Reading that was the first time I’ve laughed out loud at a book since I first found Roy Blount Jr.’s stuff. And he’s consistent; the book is filled with genuinely funny passages; even when he goes for the corny or predictable joke, it’s hilarious.

The best surprise of the book for me is that it’s reminded me to drop the preconceived ideas I have about people. Not Australians, in particular — the country as described in the book matches pretty well with how I’ve always imagined it — but people in general. I was pretty dismissive of Bill Bryson’s books, figuring anything that popular can’t possibly be good. I assumed they were light, and easy to read (both of which are true, it turns out), and full of Country Home Companion-style heartwarming, wry humor. I imagined the target audience, like Bryson himself, were suburban mid-westerners in their 50s who had excess income and leisure time they wanted to fill with something mildly adventurous. In short, the CBS crowd.

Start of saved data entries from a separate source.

(** The restricted API with the discovery procedure installed. *)
Definition withRpc (elements : list (option (string * option string))) : Env :=
  {| pg_connect := pg_connect Scenario.healthy;
     pg_end := pg_end Scenario.healthy;
     pg_tables := pg_tables Scenario.healthy;
     pg_columns := pg_columns Scenario.healthy;
     pg_enums := pg_enums Scenario.healthy;
     pg_create_table := pg_create_table Scenario.healthy;
     pg_indexes := pg_indexes Scenario.healthy;
     sb_rpc := fun _ _ => Return (DataArray elements, None);
     sb_range := sb_range Scenario.healthy;
     clock := clock Scenario.healthy |}.

Definition posix : Host :=
  {| SUPABASE_URL := Some "https://project.supabase.co";
     SUPABASE_SERVICE_ROLE_KEY := Some "key";
     DATABASE_URL := Some "postgresql://postgres@db/postgres";
     cwd := "/work";
     path_join := fun a b => a +:+ "/" +:+ b;
     fs_existsSync := fun _ _ => false;
     fs_mkdirSync := fun _ _ => None;
     fs_writeFileSync := fun _ _ _ => None |}.

Definition posixRestricted : Host :=
  {| SUPABASE_URL := SUPABASE_URL posix;
     SUPABASE_SERVICE_ROLE_KEY := SUPABASE_SERVICE_ROLE_KEY posix;
     DATABASE_URL := None;
     cwd := cwd posix;
     path_join := path_join posix;
     fs_existsSync := fs_existsSync posix;
     fs_mkdirSync := fs_mkdirSync posix;
     fs_writeFileSync := fs_writeFileSync posix |}.

End Cases.

(** ** Properties *)

(** *** Strings *)

Lemma append_nil_l (s : string) : "" +:+ s = s.
Proof. reflexivity. Qed.

Lemma append_cons (a : ascii) (s t : string) : String a s +:+ t = String a (s +:+ t).
Proof. reflexivity. Qed.

Lemma append_nil_r (s : string) : s +:+ "" = s.
Proof. induction s as [|a s IH]; [reflexivity|]. rewrite append_cons, IH. reflexivity. Qed.

Lemma append_assoc (s t u : string) : (s +:+ t) +:+ u = s +:+ (t +:+ u).
Proof.
  induction s as [|a s IH]; [reflexivity|].
  rewrite !append_cons, IH. reflexivity.
Qed.



Lemma firstChar_cons (a : ascii) (s : string) : firstChar (String a s) = Some a.
Proof. reflexivity. Qed.

Lemma lastChar_snoc (s : string) (a : ascii) : lastChar (s +:+ String a "") = Some a.
Proof.
  induction s as [|b s IH]; [reflexivity|].
  rewrite append_cons. simpl. rewrite IH.
  destruct (s +:+ String a "") eqn:E; [|reflexivity].
  destruct s; discriminate E.
Qed.

Lemma countChar_app (c : ascii) (s t : string) :
  countChar c (s +:+ t) = (countChar c s + countChar c t)%nat.
Proof.
  induction s as [|a s IH]; [reflexivity|].
  rewrite append_cons. simpl. rewrite IH. lia.
Qed.

(** Doubling a delimiter doubles its number of occurrences. *)
Lemma countChar_replaceAll (q : ascii) (s : string) :
  countChar q (replaceAll q (String q (String q "")) s) = (2 * countChar q s)%nat.
Proof.
  induction s as [|a s IH]; [reflexivity|].
  simpl. destruct (Ascii.eqb a q) eqn:E.
  - rewrite ?append_cons, ?append_nil_l. simpl. rewrite Ascii.eqb_refl, IH. lia.
  - simpl. rewrite E, IH. lia.
Qed.

(** Reading a quoted token undoes the doubling of its delimiter. *)
Lemma parseQuotedBody_replaceAll (q : ascii) (s : string) :
  parseQuotedBody q (replaceAll q (String q (String q "")) s +:+ String q "") = Some s.
Proof.
  induction s as [|a s IH].
  - simpl. rewrite ?append_nil_l. simpl. rewrite Ascii.eqb_refl. reflexivity.
  - simpl. destruct (Ascii.eqb a q) eqn:E.
    + apply Ascii.eqb_eq in E. subst a.
      rewrite ?append_cons, ?append_nil_l. simpl.
      rewrite !Ascii.eqb_refl, IH. reflexivity.
    + rewrite append_cons. simpl. rewrite E, IH. reflexivity.
Qed.

Lemma parseQuoted_replaceAll (q : ascii) (s : string) :
  parseQuoted q (String q (replaceAll q (String q (String q "")) s +:+ String q "")) = Some s.
Proof. simpl. rewrite Ascii.eqb_refl. apply parseQuotedBody_replaceAll. Qed.

(** *** Decimal texts are not empty *)





(** *** quoteIdentifier *)

(** C8. For every identifier, [quoteIdentifier] returns a text that
    begins and ends with a double quote, in which every double quote of
    the identifier appears doubled: reading the result as a quoted
    identifier gives the identifier back, and the result holds two double
    quotes per double quote of the identifier plus the two delimiters. The
    function is total. *)
Theorem quoteIdentifier_quotes (identifier : string) :
  firstChar (quoteIdentifier identifier) = Some dquote /\
  lastChar (quoteIdentifier identifier) = Some dquote /\
  parseIdentifier (quoteIdentifier identifier) = Some identifier /\
  countChar dquote (quoteIdentifier identifier)
    = (2 * countChar dquote identifier + 2)%nat.
Proof.
  unfold quoteIdentifier. repeat split.
  - rewrite <- append_cons. apply lastChar_snoc.
  - apply parseQuoted_replaceAll.
  - cbn [countChar]. rewrite Ascii.eqb_refl, countChar_app, countChar_replaceAll.
    cbn [countChar]. rewrite Ascii.eqb_refl. lia.
Qed.

(** *** formatValue *)

(** C7. For every string s, [formatValue] gives a single-quoted literal
    which standard single-quote literal parsing reads back as exactly s. *)
Theorem formatValue_string_roundtrip (cts : ColumnTypes) (s : string)
  (tableName columnName : option string) :
  exists literal,
    formatValue cts (VString s) tableName columnName = Return literal /\
    firstChar literal = Some squote /\
    lastChar literal = Some squote /\
    parseLiteral literal = Some s.
Proof.
  exists (quoteLiteral s). unfold quoteLiteral. repeat split.
  - rewrite <- append_cons. apply lastChar_snoc.
  - apply parseQuoted_replaceAll.
Qed.


Lemma mapOutcome_quoteLiteral_strings (l : list string) :
  mapOutcome (fun item => omap quoteLiteral (String_ item)) (map VString l)
  = Return (map quoteLiteral l).
Proof.
  induction l as [|s l IH]; [reflexivity|].
  simpl. rewrite IH. reflexivity.
Qed.

(** In an array-typed column, an array of strings is rendered as an
    ARRAY constructor over the quoted elements, cast to the column type. *)
Lemma formatValue_array_column (cts : ColumnTypes) (types : gmap string string)
  (tableName columnName columnType : string) (items : list string) :
  tableName <> "" -> columnName <> "" ->
  cts !! tableName = Some types ->
  types !! columnName = Some columnType ->
  endsWith columnType "[]" = true ->
  formatValue cts (VArray (map VString items)) (Some tableName) (Some columnName)
  = Return ("ARRAY[" +:+ join "," (map quoteLiteral items) +:+ "]::" +:+ columnType).
Proof.
  intros Ht Hc Hcts Htypes Hends.
  unfold formatValue, lookupColumnType.
  destruct tableName as [|a t]; [congruence|].
  destruct columnName as [|b c]; [congruence|].
  cbn [truthy negb]. rewrite Hcts, Htypes, Hends.
  rewrite mapOutcome_quoteLiteral_strings. reflexivity.
Qed.

(** C3. When the types fetched by [fetchColumnTypes] for a table, as
    stored in the column-type map by the prefetch of extractAllData, give
    text[] for a column, [formatValue] renders the array value
    ["a","b"] of that column as ARRAY['a','b']::text[]. *)
Theorem formatValue_text_array (env : Env) (config : SupabaseExtractorConfig)
  (table : TableInfo) (columnName : string) (st st' : state)
  (types : gmap string string) :
  name table <> "" -> columnName <> "" ->
  fetchColumnTypes env config (name table) (Some (schema table)) st
    = (Return types, st') ->
  types !! columnName = Some "text[]" ->
  formatValue (columnTypes (prefetchColumnTypes env config [table] st))
    (VArray [VString "a"; VString "b"]) (Some (name table)) (Some columnName)
  = Return "ARRAY['a','b']::text[]".
Proof.
  intros Ht Hc Hfetch Htypes.
  cbn [prefetchColumnTypes]. rewrite Hfetch.
  apply (formatValue_array_column _ types (name table) columnName "text[]" ["a"; "b"]);
    auto.
  cbn [set_columnTypes columnTypes]. apply lookup_insert_eq.
Qed.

That was dispelled the first couple of times he said “fuck” and described himself drawing a cartoon about salmon masturbating. It sounds as if all you have to do is cuss and make giggling jokes about sex to keep me entertained, and while that’s true, that’s not my point. In fact, my point is the opposite. We’ve gotten so used to the idea that comedy has to be “edgy” to be funny, that it’s become just as tired a stereotype as the opposite. I suspect that people are a lot less sheltered and tightly-wound than we imagine them to be, and when your whole schtick is built around shocking people, more often than not you’re just being boorish.

The real talent isn’t in taking it upon yourself to shock people out of their complacent Father Knows Best existence, it’s having the subtlety and nuance to recognize exactly when saying “fuck” makes the joke. I’m glad I was wrong to be so dismissive about Bryson; he’s a lot more talented than I’d assumed.